Es braucht sich dabei gar nicht immer um unseren persönlichen Vorteil zu handeln. Wir mögen dabei auch an unsere Familie, an unsere Kinder denken. Gott will gewiss nicht, dass wir das Wohl unserer Lieben vernachlässigen, die von uns abhängig sind. Aber vertrauen wir dabei auf uns selbst oder auf Christus? Vermögen wir zu beurteilen, was das Beste ist für unsere Kinder? Sind wir weise genug, um von uns aus zu entscheiden, was zu ihrem bleibenden Wohl ist, nicht nur zu einem kurzen Vorteil? Wir haben ja zwei Naturen: Die eine sucht immer, was ihr gefällt, was zur Ehre der eigenen Person gereicht. Die andere aber ist durch die Gnade Gottes bereit, für Christus zu leiden; sie hängt Ihm an und seiner Sache. Aber, wie der Apostel anderswo sagt, «das Geistige war nicht zuerst, sondern das Natürliche, danach das Geistige». So ist es auch in unserer praktischen Erfahrung. Der erste Gedanke angesichts einer Prüfung und einer Schwierigkeit ist der des Fleisches: Wie komme ich da heraus? und nicht: Wie kann ich Gott darin verherrlichen? Oder: Was kann in diesen Umständen zur Ehre Christi gereichen? Und wenn eine Möglichkeit zur Besserung der Umstände besteht, so stehen auch da wieder die Gedanken des Fleisches im Vordergrund.
Sollten wir in dieser Beziehung nicht auf der Hut sein? Sollten wir nicht fortwährend daran denken, dass das die grosse Gefahr ist, die uns droht?

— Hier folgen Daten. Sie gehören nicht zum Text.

(* ===== verification/Channels.v ===== *)
(** * User channels and instance pointers

    The per-GPU tables that translate the instance pointer and subcontext of a
    fault to a VA space ([uvm_gpu.c], lines 2849-3206 and 3247-3265).  A channel
    is a key of [chans]; the two red-black trees are finite maps from node keys,
    and a pointer to a TSG's subcontext information is the key of its node. *)

From stdpp Require Import gmap.
From S2P Require Import Prelude FaultTypes.

Local Open Scope Z_scope.

(** ** Data *)

Record subctx_t : Type := mk_subctx {
  subctx_va_space : option Z;
  subctx_refcount : Z;
}.

#[export] Instance subctx_eta : Eta subctx_t := fun s => mk_subctx (subctx_va_space s) (subctx_refcount s).
#[export] Instance subctx_inhabited : Inhabited subctx_t := populate (mk_subctx None 0).

Record uvm_user_channel_subctx_info_t : Type := mk_subctx_info {
  total_refcount : Z;
  info_smc_engine_id : Z;
  subctxs : list subctx_t;
}.

#[export] Instance subctx_info_eta : Eta uvm_user_channel_subctx_info_t :=
  fun i => mk_subctx_info (total_refcount i) (info_smc_engine_id i) (subctxs i).

Record uvm_user_channel_t : Type := mk_user_channel {
  channel_va_space : Z;            (* gpu_va_space->va_space *)
  in_subctx : bool;
  subctx_id : Z;
  tsg_id : Z;
  tsg_max_subctx_count : Z;
  smc_engine_id : Z;
  smc_engine_ve_id_offset : Z;
  subctx_info : option Z;
  instance_ptr_addr : uvm_gpu_phys_address_t;
  node_key : Z;
  node_empty : bool;               (* RB_EMPTY_NODE *)
}.

#[export] Instance user_channel_eta : Eta uvm_user_channel_t := fun c =>
  mk_user_channel (channel_va_space c) (in_subctx c) (subctx_id c) (tsg_id c)
    (tsg_max_subctx_count c) (smc_engine_id c) (smc_engine_ve_id_offset c) (subctx_info c)
    (instance_ptr_addr c) (node_key c) (node_empty c).

#[export] Instance user_channel_inhabited : Inhabited uvm_user_channel_t :=
  populate (mk_user_channel 0 false 0 0 0 0 0 None (mk_phys 0 UVM_APERTURE_SYS) 0 true).

Record channel_tables : Type := mk_tables {
  chans : gmap nat uvm_user_channel_t;
  instance_ptr_table : gmap Z nat;
  tsg_table : gmap Z uvm_user_channel_subctx_info_t;
}.

#[export] Instance channel_tables_eta : Eta channel_tables :=
  fun t => mk_tables (chans t) (instance_ptr_table t) (tsg_table t).

(** ** Operations *)

Definition instance_ptr_to_key (p : uvm_gpu_phys_address_t) : Z :=
  let is_sys := if bool_decide (phys_aperture p = UVM_APERTURE_SYS) then 1 else 0 in
  Z.lor (Z.shiftr (phys_address p) 11) is_sys.

Definition upd_channel (c : nat) (f : uvm_user_channel_t -> uvm_user_channel_t)
    (s : channel_tables) : channel_tables := s <| chans ::= alter f c |>.

(** [refcount++ > 0] and the registration of the VA space. *)
Definition retain_subctx (va : Z) (x : subctx_t) : subctx_t :=
  let old := subctx_refcount x in
  let x := x <| subctx_refcount := u32 (old + 1) |> in
  if 0 <? old then x else x <| subctx_va_space := Some va |>.

(** [--refcount == 0] clears the VA space. *)
Definition release_subctx (x : subctx_t) : subctx_t :=
  let n := u32 (subctx_refcount x - 1) in
  let x := x <| subctx_refcount := n |> in
  if n =? 0 then x <| subctx_va_space := None |> else x.

(** [info_ok] and [array_ok] are the results of the two allocations. *)
Definition parent_gpu_add_user_channel_subctx_info (info_ok array_ok : bool) (c : nat)
    (u : uvm_user_channel_t) (s : channel_tables) : NV_STATUS * channel_tables :=
  if negb (in_subctx u) then (NV_OK, s)
  else
    let retain info :=
      info <| subctxs ::= alter (retain_subctx (channel_va_space u)) (Z.to_nat (subctx_id u)) |>
           <| total_refcount ::= fun n => u32 (n + 1) |> in
    let register info :=
      upd_channel c (fun u => u <| subctx_info := Some (tsg_id u) |>)
        (s <| tsg_table ::= insert (tsg_id u) (retain info) |>) in
    match tsg_table s !! tsg_id u with
    | Some info => (NV_OK, register info)
    | None =>
        if negb (info_ok && array_ok) then (NV_ERR_NO_MEMORY, s)
        else
          (NV_OK, register (mk_subctx_info 0 (smc_engine_id u)
             (replicate (Z.to_nat (tsg_max_subctx_count u)) (mk_subctx None 0))))
    end.

Definition parent_gpu_remove_user_channel_subctx_info_locked (c : nat)
    (u : uvm_user_channel_t) (s : channel_tables) : channel_tables :=
  match subctx_info u with
  | None => s
  | Some t =>
      let release info :=
        info <| subctxs ::= alter release_subctx (Z.to_nat (subctx_id u)) |>
             <| total_refcount ::= fun n => u32 (n - 1) |> in
      upd_channel c (fun u => u <| subctx_info := None |>)
        (s <| tsg_table ::= partial_alter (fun o =>
           match o with
           | Some info =>
               let info := release info in
               if total_refcount info =? 0 then None else Some info
           | None => None
           end) t |>)
  end.

(** [uvm_rb_tree_insert] leaves the tree and the node alone when the key is
    already there. *)
Definition parent_gpu_add_user_channel_instance_ptr (c : nat) (u : uvm_user_channel_t)
    (s : channel_tables) : channel_tables :=
  let key := instance_ptr_to_key (instance_ptr_addr u) in
  let s := upd_channel c (fun u => u <| node_key := key |>) s in
  match instance_ptr_table s !! key with
  | Some _ => s
  | None =>
      upd_channel c (fun u => u <| node_empty := false |>)
        (s <| instance_ptr_table ::= insert key c |>)
  end.

Definition parent_gpu_remove_user_channel_instance_ptr_locked (u : uvm_user_channel_t)
    (s : channel_tables) : channel_tables :=
  if node_empty u then s else s <| instance_ptr_table ::= delete (node_key u) |>.

Definition uvm_parent_gpu_add_user_channel (info_ok array_ok : bool) (c : nat)
    (s : channel_tables) : NV_STATUS * channel_tables :=
  let u := chans s !!! c in
  let '(status, s) := parent_gpu_add_user_channel_subctx_info info_ok array_ok c u s in
  if negb (is_ok status) then (status, s)
  else (NV_OK, parent_gpu_add_user_channel_instance_ptr c u s).

Definition uvm_parent_gpu_remove_user_channel (c : nat) (s : channel_tables) : channel_tables :=
  let u := chans s !!! c in
  parent_gpu_remove_user_channel_instance_ptr_locked u
    (parent_gpu_remove_user_channel_subctx_info_locked c u s).

(** ** Translation *)

Definition instance_ptr_to_user_channel (s : channel_tables) (p : uvm_gpu_phys_address_t)
  : option uvm_user_channel_t :=
  c ← instance_ptr_table s !! instance_ptr_to_key p; chans s !! c.

Definition user_channel_and_subctx_to_va_space (s : channel_tables) (u : uvm_user_channel_t)
    (id : Z) : option Z :=
  t ← subctx_info u; info ← tsg_table s !! t; subctx_va_space (subctxs info !!! Z.to_nat id).

Definition uvm_parent_gpu_fault_entry_to_va_space (s : channel_tables)
    (fault : uvm_fault_buffer_entry_t) : NV_STATUS * option Z :=
  match instance_ptr_to_user_channel s (instance_ptr fault) with
  | None => (NV_ERR_INVALID_CHANNEL, None)
  | Some u =>
      if negb (in_subctx u) ||
         bool_decide (client_type (fault_source fault) = UVM_FAULT_CLIENT_TYPE_HUB)
      then (NV_OK, Some (channel_va_space u))
      else
        let id := u32 (ve_id (fault_source fault) - smc_engine_ve_id_offset u) in
        match user_channel_and_subctx_to_va_space s u id with
        | Some va => (NV_OK, Some va)
        | None => (NV_ERR_PAGE_TABLE_NOT_AVAIL, None)
        end
  end.

(** ** Counting channels *)

Definition count_channels (f : uvm_user_channel_t -> bool) (m : gmap nat uvm_user_channel_t) : Z :=
  map_fold (fun _ u n => (if f u then 1 else 0) + n) 0 m.

Lemma count_insert f (m : gmap nat uvm_user_channel_t) c u :
  m !! c = None -> count_channels f (<[c := u]> m) = (if f u then 1 else 0) + count_channels f m.
Proof.
  intros Hc. unfold count_channels. rewrite map_fold_insert_L; [done| |done].
  intros. lia.
Qed.

Lemma count_alter f (m : gmap nat uvm_user_channel_t) c u g :
  m !! c = Some u ->
  count_channels f (alter g c m) =
  count_channels f m - (if f u then 1 else 0) + (if f (g u) then 1 else 0).
Proof.
  intros Hc. rewrite <- (insert_delete_id m c u Hc) at 1 2.
  rewrite alter_insert_eq, !count_insert by apply lookup_delete_eq. lia.
Qed.

Lemma count_nonneg f m : 0 <= count_channels f m <= Z.of_nat (size m).
Proof.
  induction m as [|c u m Hc IH] using map_ind.
  - unfold count_channels. rewrite map_fold_empty, map_size_empty. lia.
  - rewrite count_insert, map_size_insert_None by done. destruct (f u); lia.
Qed.

Lemma count_pos f (m : gmap nat uvm_user_channel_t) c u :
  m !! c = Some u -> f u = true -> 0 < count_channels f m.
Proof.
  intros Hc Hf. rewrite <- (insert_delete_id m c u Hc), count_insert, Hf by apply lookup_delete_eq.
  pose proof (count_nonneg f (delete c m)). lia.
Qed.

Lemma count_zero f (m : gmap nat uvm_user_channel_t) c u :
  count_channels f m = 0 -> m !! c = Some u -> f u = false.
Proof.
  intros H0 Hc. destruct (f u) eqn:E; [|done]. pose proof (count_pos f m c u Hc E). lia.
Qed.

Lemma count_pos_inv f (m : gmap nat uvm_user_channel_t) :
  0 < count_channels f m -> exists c u, m !! c = Some u /\ f u = true.
Proof.
  induction m as [|c u m Hc IH] using map_ind.
  - unfold count_channels. rewrite map_fold_empty. lia.
  - rewrite count_insert by done. destruct (f u) eqn:Hf.
    + intros _. exists c, u. by rewrite lookup_insert_eq.
    + intros (c' & u' & Hu' & Hf')%IH. exists c', u'.
      rewrite lookup_insert_ne by congruence. done.
Qed.

(** The channels bound to a TSG, and to one of its subcontexts. *)
Definition in_tsg (t : Z) (u : uvm_user_channel_t) : bool := bool_decide (subctx_info u = Some t).
Definition in_tsg_subctx (t : Z) (i : nat) (u : uvm_user_channel_t) : bool :=
  in_tsg t u && bool_decide (Z.to_nat (subctx_id u) = i).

Wir werden nicht alle auf dieselbe Weise geprüft. Was dem einen Befriedigung ist, ist es dem andern nicht. Aber die Gefahr ist für alle dieselbe: Wir haben die Neigung, dieser Natur zu folgen. Christus allein sollte der Gegenstand unserer Seelen sein. Wenn dann Schwierigkeiten oder gewisse Umstände einträten, dächten wir an Ihn, und so würde alles, was vom Fleisch ist, verschwinden.
Denken wir daran, dass Gott alles getan hat, um uns für seine Gegenwart passend zu machen! Er hat uns fähig gemacht zu dem Anteil am Erbe der Heiligen in dem Licht. Das ist eine bleibende Tatsache. Wenn wir aber die vollkommene Güte unseres Gottes und Vaters kennen, steht dann auch Christus vor uns, der für uns gestorben und auferweckt worden ist? Gott stellt Ihn so vor uns hin, damit vor Engeln und Menschen und seiner eigenen Gegenwart ein wunderbares Schauspiel stattfinde: Menschen, die einst nur für sich selbst lebten, sind jetzt über sich selbst erhoben, durch das Bild Christi, das jetzt vor ihre Herzen gestellt ist.

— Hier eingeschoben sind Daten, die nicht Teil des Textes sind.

Lemma pbl_inv_duplicate seen s cur :
  pbl_inv seen s -> (cur < length (fault_cache b0))%nat ->
  check_fault_entry_duplicate (cache_at (pbl_batch s) cur)
    (cache_at (pbl_batch s) <$> pbl_previous s) = true ->
  pbl_inv (seen ++ [cur])
    (mk_pbl (pbl_replayable s) (upd_entry cur (fun e => e <| pred_prev_candidate := false |>) (pbl_batch s))
       (pbl_count s) (pbl_previous s)).
Proof.
  intros Hinv Hlen Hd. destruct (pbl_previous s) as [p|] eqn:Hprev; [|done].
  apply check_fault_entry_duplicate_spec in Hd.
  pose proof (pi_prev _ _ Hinv) as Hp. rewrite Hprev in Hp. destruct Hp as [Hp Hmax].
  rewrite (strip_key _ _ (same_batch_at _ _ cur (pi_batch _ _ Hinv))) in Hd.
  rewrite (strip_key _ _ (same_batch_at _ _ p (pi_batch _ _ Hinv))) in Hd.
  split; simpl; try apply Hinv.
  - etrans; [apply Hinv|apply same_batch_flag].
  - rewrite length_app. pose proof (pi_cnt _ _ Hinv). lia.
  - intros j Hj. destruct (pi_new _ _ Hinv j Hj) as (i & Hi & Hl). exists i. split; [|done].
    apply elem_of_app. auto.
  - intros i [Hi| ->%list_elem_of_singleton]%elem_of_app; [by apply Hinv|].
    rewrite Hd. by apply Hinv.
  - split; [apply elem_of_app; auto|]. intros i [Hi| ->%list_elem_of_singleton]%elem_of_app; [auto|].
    rewrite Hd, (cmp_refl cmp_prev_batch_key_order). lia.
  - intros i Hi. rewrite cache_at_flag by (by rewrite (same_batch_length b0) by apply Hinv).
    case_decide; [done|]. apply elem_of_app in Hi as [Hi|Hi%list_elem_of_singleton]; [|done].
    by apply Hinv.
Qed.

Lemma pbl_inv_new seen s cur hit b :
  pbl_inv seen s -> (cur < length (fault_cache b0))%nat ->
  (length seen < length (prev_batch_keys r0))%nat ->
  (forall i, i ∈ seen -> cmp_prev_batch_key (key i) (key cur) <= 0) ->
  same_batch b0 b ->
  (forall k, pred_prev_candidate (cache_at b k) =
     if decide (k = cur) then hit else pred_prev_candidate (cache_at (pbl_batch s) k)) ->
  (hit = true -> key cur ∈ old_keys) ->
  pbl_inv (seen ++ [cur])
    (mk_pbl ((pbl_replayable s) <| prev_batch_keys ::= insert (pbl_count s) (key cur) |>)
       b (S (pbl_count s)) (Some cur)).
Proof.
  intros Hinv Hlen Hroom Hle Hb Hflag Hhit. pose proof (pi_cnt _ _ Hinv) as Hcnt.
  pose proof (pi_len _ _ Hinv) as Hl.
  split; simpl; try done; try apply Hinv.
  - by rewrite length_insert.
  - rewrite length_app. simpl. lia.
  - intros j Hj. rewrite list_lookup_insert_ne by lia. apply Hinv. lia.
  - intros j Hj. destruct (decide (j = pbl_count s)) as [->|Hne].
    + exists cur. rewrite elem_of_app, list_elem_of_singleton, list_lookup_insert_eq by lia. auto.
    + destruct (pi_new _ _ Hinv j ltac:(lia)) as (i & Hi & Hli). exists i.
      rewrite elem_of_app, list_lookup_insert_ne by lia. auto.
  - intros i [Hi| ->%list_elem_of_singleton]%elem_of_app.
    + destruct (pi_all _ _ Hinv i Hi) as (j & Hj & Hlj). exists j.
      rewrite list_lookup_insert_ne by lia. auto with lia.
    + exists (pbl_count s). rewrite list_lookup_insert_eq by lia. auto with lia.
  - split; [rewrite elem_of_app, list_elem_of_singleton; auto|].
    intros i [Hi| ->%list_elem_of_singleton]%elem_of_app; [auto|].
    rewrite (cmp_refl cmp_prev_batch_key_order). lia.
  - intros i Hi. rewrite Hflag. case_decide as Hd; [subst; auto|].
    apply elem_of_app in Hi as [Hi|Hi%list_elem_of_singleton]; [|done]. by apply Hinv.
Qed.

Lemma pbl_inv_step seen s cur :
  pbl_inv seen s -> (cur < length (fault_cache b0))%nat ->
  (length seen < length (prev_batch_keys r0))%nat ->
  (Z.to_nat (prev_batch_key_count r0) <= length (prev_batch_keys r0))%nat ->
  (forall i, i ∈ seen -> cmp_prev_batch_key (key i) (key cur) <= 0) ->
  pbl_inv (seen ++ [cur]) (prev_batch_step s cur).
Proof.
  intros Hinv Hlen Hroom Hn Hle. pose proof (pi_cnt _ _ Hinv) as Hcnt.
  assert (batch_key_of (cache_at (pbl_batch s) cur) = key cur) as Hkey
    by (apply strip_key, same_batch_at, Hinv).
  pose proof (same_batch_length _ _ (pi_batch _ _ Hinv)) as Hlen'.
  pose proof (pbl_inv_duplicate seen s cur Hinv Hlen) as Hdup.
  pose proof (strict_before seen s cur Hinv Hle) as Hstrict.
  pose proof (fun hit b => pbl_inv_new seen s cur hit b Hinv Hlen Hroom Hle) as Hnew.
  pose proof (fun cmps => overwritten_hit seen s (key cur) cmps Hinv) as Hhit.
  destruct s as [r b cnt prev]. unfold prev_batch_step. simpl in *.
  destruct (check_fault_entry_duplicate _ _) eqn:Hd; [by apply Hdup|].
  unfold prev_batch_keys_contains. fold (batch_key_of (cache_at b cur)). rewrite Hkey.
  destruct (prev_batch_search _ _ _ _ _ _) as [hit cmps] eqn:Hs. simpl.
  assert (same_batch b0 (upd_entry cur (fun e => e <| pred_prev_candidate := false |>) b)) as Hb1.
  { etrans; [apply Hinv|apply same_batch_flag]. }
  apply (Hnew hit).
  - destruct hit; [|by destruct Hb1]. etrans; [exact Hb1|].
    etrans; [apply (same_batch_flag cur true)|]. by split.
  - intros k. destruct hit.
    + etrans; [apply (cache_at_flag cur k true)|]; [simpl; by rewrite length_alter, Hlen'|].
      case_decide; [done|]. etrans; [apply (cache_at_flag cur k false b)|]; [by rewrite Hlen'|].
      by rewrite decide_False.
    + etrans; [apply (cache_at_flag cur k false b)|]; [by rewrite Hlen'|]. done.
  - intros ->. apply (Hhit cmps); [auto|lia|done|done].
Qed.

Abbreviation key_le := (fun i j => cmp_prev_batch_key (key i) (key j) <= 0).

Möchte doch diese Wahrheit in ihrem ganzen Werte vor uns stehen, welches immer auch die Umstände sein mögen, durch die wir Tag für Tag hindurch zu gehen haben. Lasst uns nicht müde werden, uns zu prüfen, ob wir für uns selbst leben, oder für den, der gestorben und auferweckt worden ist!